Match the word "EvPacket". Return each line of the data below where it appears.
::::::::
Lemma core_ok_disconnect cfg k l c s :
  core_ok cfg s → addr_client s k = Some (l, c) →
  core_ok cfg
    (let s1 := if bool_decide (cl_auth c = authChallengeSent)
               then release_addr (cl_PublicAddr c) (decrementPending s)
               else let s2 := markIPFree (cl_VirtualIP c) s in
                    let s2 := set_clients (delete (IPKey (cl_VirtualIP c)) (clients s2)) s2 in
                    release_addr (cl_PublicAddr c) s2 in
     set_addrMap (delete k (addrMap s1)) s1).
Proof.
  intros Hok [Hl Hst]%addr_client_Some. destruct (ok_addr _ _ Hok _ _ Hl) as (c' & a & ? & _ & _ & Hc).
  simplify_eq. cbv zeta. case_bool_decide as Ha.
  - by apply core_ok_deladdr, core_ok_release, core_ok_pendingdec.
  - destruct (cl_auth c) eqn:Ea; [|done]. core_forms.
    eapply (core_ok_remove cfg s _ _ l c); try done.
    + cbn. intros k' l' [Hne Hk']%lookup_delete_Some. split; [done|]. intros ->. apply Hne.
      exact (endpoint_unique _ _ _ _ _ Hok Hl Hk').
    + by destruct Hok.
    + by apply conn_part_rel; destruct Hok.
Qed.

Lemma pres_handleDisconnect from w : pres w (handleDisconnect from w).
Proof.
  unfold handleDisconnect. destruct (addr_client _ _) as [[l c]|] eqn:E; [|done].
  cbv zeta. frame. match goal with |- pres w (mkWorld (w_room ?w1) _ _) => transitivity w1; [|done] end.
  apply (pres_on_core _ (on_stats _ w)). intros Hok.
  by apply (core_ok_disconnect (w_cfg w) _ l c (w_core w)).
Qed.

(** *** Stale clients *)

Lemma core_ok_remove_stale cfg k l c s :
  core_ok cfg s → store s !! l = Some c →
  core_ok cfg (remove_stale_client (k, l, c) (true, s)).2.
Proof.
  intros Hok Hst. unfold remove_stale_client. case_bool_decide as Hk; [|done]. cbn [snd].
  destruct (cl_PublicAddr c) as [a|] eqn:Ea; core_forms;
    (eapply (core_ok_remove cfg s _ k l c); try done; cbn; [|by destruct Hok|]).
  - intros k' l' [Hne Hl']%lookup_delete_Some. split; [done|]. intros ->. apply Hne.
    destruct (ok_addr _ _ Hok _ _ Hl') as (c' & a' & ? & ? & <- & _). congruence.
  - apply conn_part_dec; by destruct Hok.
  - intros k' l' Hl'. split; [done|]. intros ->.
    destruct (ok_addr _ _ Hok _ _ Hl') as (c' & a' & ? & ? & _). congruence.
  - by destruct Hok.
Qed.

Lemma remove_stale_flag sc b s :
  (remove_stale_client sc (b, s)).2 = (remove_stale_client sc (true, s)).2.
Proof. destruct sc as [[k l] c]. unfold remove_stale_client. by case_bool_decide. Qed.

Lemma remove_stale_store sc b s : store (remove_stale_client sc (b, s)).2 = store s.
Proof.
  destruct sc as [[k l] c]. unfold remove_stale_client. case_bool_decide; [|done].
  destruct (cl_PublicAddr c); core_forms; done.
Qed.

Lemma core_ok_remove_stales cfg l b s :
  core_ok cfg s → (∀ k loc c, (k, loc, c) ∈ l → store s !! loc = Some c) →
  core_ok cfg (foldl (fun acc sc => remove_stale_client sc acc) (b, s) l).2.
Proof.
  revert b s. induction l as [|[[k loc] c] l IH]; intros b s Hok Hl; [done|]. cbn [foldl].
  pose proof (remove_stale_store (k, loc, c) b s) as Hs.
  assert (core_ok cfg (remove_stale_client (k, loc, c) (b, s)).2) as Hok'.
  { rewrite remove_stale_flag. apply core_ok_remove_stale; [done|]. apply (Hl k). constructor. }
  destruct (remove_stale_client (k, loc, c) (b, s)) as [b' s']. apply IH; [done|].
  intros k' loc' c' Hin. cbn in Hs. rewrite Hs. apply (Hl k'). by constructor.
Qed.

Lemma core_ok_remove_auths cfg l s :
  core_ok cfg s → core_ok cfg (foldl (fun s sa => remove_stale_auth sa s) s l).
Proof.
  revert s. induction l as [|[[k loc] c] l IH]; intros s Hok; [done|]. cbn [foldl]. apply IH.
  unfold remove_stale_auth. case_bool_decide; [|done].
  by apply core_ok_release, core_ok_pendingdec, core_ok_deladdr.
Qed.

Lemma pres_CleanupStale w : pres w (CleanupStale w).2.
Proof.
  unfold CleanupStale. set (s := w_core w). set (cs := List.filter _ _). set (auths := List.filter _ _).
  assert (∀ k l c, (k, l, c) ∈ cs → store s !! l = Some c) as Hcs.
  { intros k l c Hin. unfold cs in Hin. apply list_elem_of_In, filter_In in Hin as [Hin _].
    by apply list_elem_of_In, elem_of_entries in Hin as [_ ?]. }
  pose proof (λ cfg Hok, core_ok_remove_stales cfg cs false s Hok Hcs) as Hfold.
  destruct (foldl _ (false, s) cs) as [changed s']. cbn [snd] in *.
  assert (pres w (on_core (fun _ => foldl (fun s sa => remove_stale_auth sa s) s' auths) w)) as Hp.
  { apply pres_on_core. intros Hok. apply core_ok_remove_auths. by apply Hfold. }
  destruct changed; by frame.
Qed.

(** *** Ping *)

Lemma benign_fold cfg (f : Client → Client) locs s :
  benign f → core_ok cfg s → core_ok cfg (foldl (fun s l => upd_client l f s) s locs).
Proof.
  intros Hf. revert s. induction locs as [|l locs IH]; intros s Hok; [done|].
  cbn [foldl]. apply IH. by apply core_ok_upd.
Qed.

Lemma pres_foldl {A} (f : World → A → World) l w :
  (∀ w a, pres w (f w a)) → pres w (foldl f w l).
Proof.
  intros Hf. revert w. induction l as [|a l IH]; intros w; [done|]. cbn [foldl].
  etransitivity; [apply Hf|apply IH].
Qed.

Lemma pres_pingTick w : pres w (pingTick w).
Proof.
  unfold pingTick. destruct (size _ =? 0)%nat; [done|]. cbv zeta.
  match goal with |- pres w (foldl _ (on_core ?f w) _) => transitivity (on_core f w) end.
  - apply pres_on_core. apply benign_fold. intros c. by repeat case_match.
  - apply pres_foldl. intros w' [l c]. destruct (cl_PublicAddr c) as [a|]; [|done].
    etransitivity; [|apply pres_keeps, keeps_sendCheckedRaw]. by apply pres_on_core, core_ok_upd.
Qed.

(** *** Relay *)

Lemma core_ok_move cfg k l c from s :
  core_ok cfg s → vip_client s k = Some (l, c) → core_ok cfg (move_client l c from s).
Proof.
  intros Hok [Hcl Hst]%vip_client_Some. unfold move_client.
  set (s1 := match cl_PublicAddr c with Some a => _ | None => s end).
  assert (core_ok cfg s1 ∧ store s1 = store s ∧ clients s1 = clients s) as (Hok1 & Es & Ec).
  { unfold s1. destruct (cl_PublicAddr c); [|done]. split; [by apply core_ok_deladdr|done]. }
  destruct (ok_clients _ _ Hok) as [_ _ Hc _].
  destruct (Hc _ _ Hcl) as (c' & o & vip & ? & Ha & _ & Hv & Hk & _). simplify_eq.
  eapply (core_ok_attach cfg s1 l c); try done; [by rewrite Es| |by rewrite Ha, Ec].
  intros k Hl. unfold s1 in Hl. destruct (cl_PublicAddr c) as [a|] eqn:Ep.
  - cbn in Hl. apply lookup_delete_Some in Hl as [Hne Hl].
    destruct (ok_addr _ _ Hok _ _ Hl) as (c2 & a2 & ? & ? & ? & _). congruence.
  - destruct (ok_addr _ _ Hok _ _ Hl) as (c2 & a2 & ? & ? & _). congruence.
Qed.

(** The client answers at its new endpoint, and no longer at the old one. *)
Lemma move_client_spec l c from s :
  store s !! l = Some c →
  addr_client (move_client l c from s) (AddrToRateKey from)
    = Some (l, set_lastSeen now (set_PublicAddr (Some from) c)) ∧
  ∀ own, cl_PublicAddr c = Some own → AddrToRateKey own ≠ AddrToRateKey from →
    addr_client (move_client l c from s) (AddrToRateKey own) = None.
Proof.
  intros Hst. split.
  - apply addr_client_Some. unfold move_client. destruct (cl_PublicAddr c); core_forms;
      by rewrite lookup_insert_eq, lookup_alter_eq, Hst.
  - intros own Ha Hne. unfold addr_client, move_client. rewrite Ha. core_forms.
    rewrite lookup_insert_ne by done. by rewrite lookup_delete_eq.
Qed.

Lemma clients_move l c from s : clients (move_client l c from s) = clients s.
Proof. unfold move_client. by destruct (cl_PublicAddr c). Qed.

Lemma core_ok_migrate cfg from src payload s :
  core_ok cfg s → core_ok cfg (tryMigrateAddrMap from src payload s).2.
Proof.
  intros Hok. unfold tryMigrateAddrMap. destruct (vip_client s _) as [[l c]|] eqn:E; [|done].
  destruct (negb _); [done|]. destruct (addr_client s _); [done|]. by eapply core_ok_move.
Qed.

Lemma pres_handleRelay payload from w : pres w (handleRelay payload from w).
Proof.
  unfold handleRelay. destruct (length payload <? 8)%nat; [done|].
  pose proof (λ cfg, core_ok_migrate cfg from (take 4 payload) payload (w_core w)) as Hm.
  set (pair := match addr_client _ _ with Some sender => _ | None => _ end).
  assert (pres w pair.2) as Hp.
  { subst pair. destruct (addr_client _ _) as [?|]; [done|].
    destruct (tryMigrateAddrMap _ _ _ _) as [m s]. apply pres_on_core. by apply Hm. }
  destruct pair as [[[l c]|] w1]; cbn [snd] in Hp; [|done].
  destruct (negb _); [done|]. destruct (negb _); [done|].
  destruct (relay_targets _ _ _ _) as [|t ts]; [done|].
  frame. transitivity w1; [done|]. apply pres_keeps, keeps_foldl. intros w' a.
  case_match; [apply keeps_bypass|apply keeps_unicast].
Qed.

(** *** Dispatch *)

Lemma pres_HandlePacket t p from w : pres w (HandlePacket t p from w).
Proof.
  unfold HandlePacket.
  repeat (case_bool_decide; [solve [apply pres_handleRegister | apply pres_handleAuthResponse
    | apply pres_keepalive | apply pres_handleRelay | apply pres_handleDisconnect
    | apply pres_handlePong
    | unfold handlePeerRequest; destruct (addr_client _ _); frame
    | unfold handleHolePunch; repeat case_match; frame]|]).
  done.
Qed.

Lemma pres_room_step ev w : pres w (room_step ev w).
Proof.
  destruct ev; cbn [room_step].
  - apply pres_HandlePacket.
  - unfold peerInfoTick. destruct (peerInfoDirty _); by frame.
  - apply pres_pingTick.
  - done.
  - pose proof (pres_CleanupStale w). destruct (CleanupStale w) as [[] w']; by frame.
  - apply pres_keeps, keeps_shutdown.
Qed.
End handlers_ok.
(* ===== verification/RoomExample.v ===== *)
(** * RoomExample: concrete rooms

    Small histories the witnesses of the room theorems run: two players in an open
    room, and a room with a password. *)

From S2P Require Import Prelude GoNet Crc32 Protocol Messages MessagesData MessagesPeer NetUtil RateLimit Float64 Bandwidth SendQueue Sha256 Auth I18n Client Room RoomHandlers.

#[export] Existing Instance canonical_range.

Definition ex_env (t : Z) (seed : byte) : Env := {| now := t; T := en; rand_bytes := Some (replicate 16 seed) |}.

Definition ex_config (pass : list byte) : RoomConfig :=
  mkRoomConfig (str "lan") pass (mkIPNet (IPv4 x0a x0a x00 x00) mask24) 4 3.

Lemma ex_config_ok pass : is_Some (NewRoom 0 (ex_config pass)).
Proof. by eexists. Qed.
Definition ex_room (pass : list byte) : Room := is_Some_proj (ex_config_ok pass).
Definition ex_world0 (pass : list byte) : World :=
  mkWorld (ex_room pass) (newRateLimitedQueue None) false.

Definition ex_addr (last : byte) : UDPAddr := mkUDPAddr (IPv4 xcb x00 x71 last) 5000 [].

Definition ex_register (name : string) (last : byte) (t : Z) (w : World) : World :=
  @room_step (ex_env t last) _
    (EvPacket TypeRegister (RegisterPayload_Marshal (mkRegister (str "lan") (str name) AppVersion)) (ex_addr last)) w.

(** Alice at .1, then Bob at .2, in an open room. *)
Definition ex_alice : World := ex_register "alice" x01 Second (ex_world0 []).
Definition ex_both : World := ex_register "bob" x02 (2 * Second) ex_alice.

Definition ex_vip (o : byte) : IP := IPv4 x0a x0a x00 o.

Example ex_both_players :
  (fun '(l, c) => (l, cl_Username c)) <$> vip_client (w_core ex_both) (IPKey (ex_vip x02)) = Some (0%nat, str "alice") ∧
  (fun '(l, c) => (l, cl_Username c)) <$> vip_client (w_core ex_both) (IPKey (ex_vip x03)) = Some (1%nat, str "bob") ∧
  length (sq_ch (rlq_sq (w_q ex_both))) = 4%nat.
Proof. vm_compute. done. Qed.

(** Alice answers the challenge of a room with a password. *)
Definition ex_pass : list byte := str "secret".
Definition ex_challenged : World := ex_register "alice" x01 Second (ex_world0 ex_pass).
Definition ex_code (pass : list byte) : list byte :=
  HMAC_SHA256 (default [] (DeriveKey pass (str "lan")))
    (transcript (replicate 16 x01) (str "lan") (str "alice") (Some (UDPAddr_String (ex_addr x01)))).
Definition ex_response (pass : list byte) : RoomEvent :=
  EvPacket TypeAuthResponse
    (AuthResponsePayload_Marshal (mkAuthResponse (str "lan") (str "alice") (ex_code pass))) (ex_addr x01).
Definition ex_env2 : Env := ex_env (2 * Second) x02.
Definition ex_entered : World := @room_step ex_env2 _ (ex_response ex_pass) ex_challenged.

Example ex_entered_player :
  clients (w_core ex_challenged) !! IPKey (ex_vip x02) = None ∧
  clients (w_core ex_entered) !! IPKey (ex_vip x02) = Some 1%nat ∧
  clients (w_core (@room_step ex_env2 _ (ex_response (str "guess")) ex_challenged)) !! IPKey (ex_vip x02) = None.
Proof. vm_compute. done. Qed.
::::::::
- _Result for this task_
    (EvPacket TypeRegister (RegisterPayload_Marshal (mkRegister (str "lan") (str name) AppVersion)) (ex_addr last)) w.
  EvPacket TypeAuthResponse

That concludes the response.